This tells us something. All the young people I know - Madonna's fans when she was emblematic of the Eighties - aren't sure they'll bother with this one. Though they don't share the piety of the tabloid protest that 'she's gone too far', they are disconnected from what she is doing. Has she gone too far? Or not far enough?
Perhaps her weakness is that she is a coy mistress, that 'Once a Catholic . . .' she is cauterised by her argument with the Holy Father, and still, even in her exhibitionism, shrouded in some kind of shame.
Body of Evidence is in the genre of backlash movies, in which the strong woman is not a prototype of power but a contagion. The movie's propaganda, already promoted in Sex and glimpsed in the witty In Bed With Madonna, is that pain is pleasure. It is this difficult dialectic, in which defeat masquerades as power-dressing, that unsettles her admirers.

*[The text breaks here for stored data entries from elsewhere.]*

(** C7: a path the tokenizer rejects makes the constructor throw the user
    error that carries the path; the error leaves [simdJsonExtract] as an
    exception, not as a boolean, before the input is parsed or the consumer
    invoked.  [$[] and [$.] are such paths. *)
Theorem malformed_path_raises :
  (forall (State : Type) parse json path (consumer : Consumer State)
          cache s,
      cache_ok cache ->
      JsonPathTokenizer.tokenize path = None ->
      SIMDJsonExtractor_new path
      = Throw (VeloxUserError ("Invalid JSON path: " ++ path)%string)
      /\ simdJsonExtract parse json path (logged consumer) cache (s, [])
         = Some (Throw (VeloxUserError ("Invalid JSON path: " ++ path)%string),
                 (cache, (s, []))))
  /\ JsonPathTokenizer.tokenize "$[" = None
  /\ JsonPathTokenizer.tokenize "$." = None.
Proof.
  split; [|split; reflexivity].
  intros State parse json path consumer cache s Hok Htok. split.
  - unfold SIMDJsonExtractor_new. now rewrite Htok.
  - unfold simdJsonExtract, tryBlock.
    now rewrite (getInstance_invalid path Hok Htok).
Qed.

Lemma malformed_path_raises_witness :
  (cache_ok emptyCache /\ JsonPathTokenizer.tokenize "$[" = None)
  /\ simdJsonExtract (fun _ => inr doc_a123) "json" "$["
       (logged recorder) emptyCache ([], [])
     = Some (Throw (VeloxUserError "Invalid JSON path: $["),
             (emptyCache, ([], []))).
Proof.
  split.
  - split; [constructor | reflexivity].
  - apply (proj2 (proj1 malformed_path_raises _ (fun _ => inr doc_a123)
                    "json" "$[" recorder emptyCache []
                    emptyCache_ok eq_refl)).
Defined.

Her audacity is shadowed by a failure of nerve: she is diffident about her desire for women. She gains respectability in her ruminations about family life. She finds sex most pleasurable when it hurts most. Her radicalism sounds like that of her father's generation, even if it looks like the post-punk chic of the Eighties.
Sex and Body of Evidence are codified in banal pornographic convention. The fiction that her satire is all her own work is belied by her appropriation of an ancient template: before Madonna's fantasies came somebody else's fantasies.
Her fans became mutinous when her image of sexual potency metamorphosed into that of a sexual object. At the same time, the misanthropic Camille Paglia acclaimed it as Madonna's reassertion of 'woman's command of the sexual realm'. But it was not, as Paglia - the feminist every anti-feminist loves to love - would have it, 'the full, florid expression of the whore's ancient rule over men'. Whores don't rule men - they do business with men. Madonna does not demand dominion, she embodies the fantasies of all the voyeurs and abusers in history. In her Sex book, she is a propagandist for pleasure who cannot hide evidence of an exhausting effort to pre-empt pain. Madonna shocks not because she is about pain, but because she is in pain, and she offers neither the grief nor the dignity that is evidence of recovery.
That is why one of the most famous women in the world is a pallid shudder when we see her beside the great black women who have inscribed pain into the archive of modern popular culture. Tina Turner survived a dangerous man with public candour and courage. A magnificent middle-aged woman whose control is manifest when she dances in impossible shoes, stays inside tiny frocks and sings the pain of a millennium in Private Dancer. She's not naughty, she's nice. And so sexy. Think also of Billie Holiday's classic 'Strange Fruit', a lament for America's lynched black men. Maya Angelou and Toni Morrison have written sorrow and survival into our collective consciousness like no one ever did before. These women's craft offers catharsis, for both men and women.
The maddening thing about Madonna is that pain is palpable and yet denied. Battered women must like being hurt, she insists. The most frightening moment in In Bed With Madonna is her refusal to sympathise with a colleague who has just been raped. Buggered, actually.
Perhaps she arouses anger because she puts pain on the agenda - not for nothing her affinity with Marilyn Monroe - and then does a body swerve. The illusion of a sexual gladiator is betrayed by the brittle bravado of a victim; she becomes a delinquent who is cheeky rather than challenging. This sexual warrior leaves us with the spectre of a poor soul. Her sadness haunts the screen and accuses the audience. Empathy is forbidden. That's why this sexual warrior makes us feel that she is not so much insatiable as inconsolable.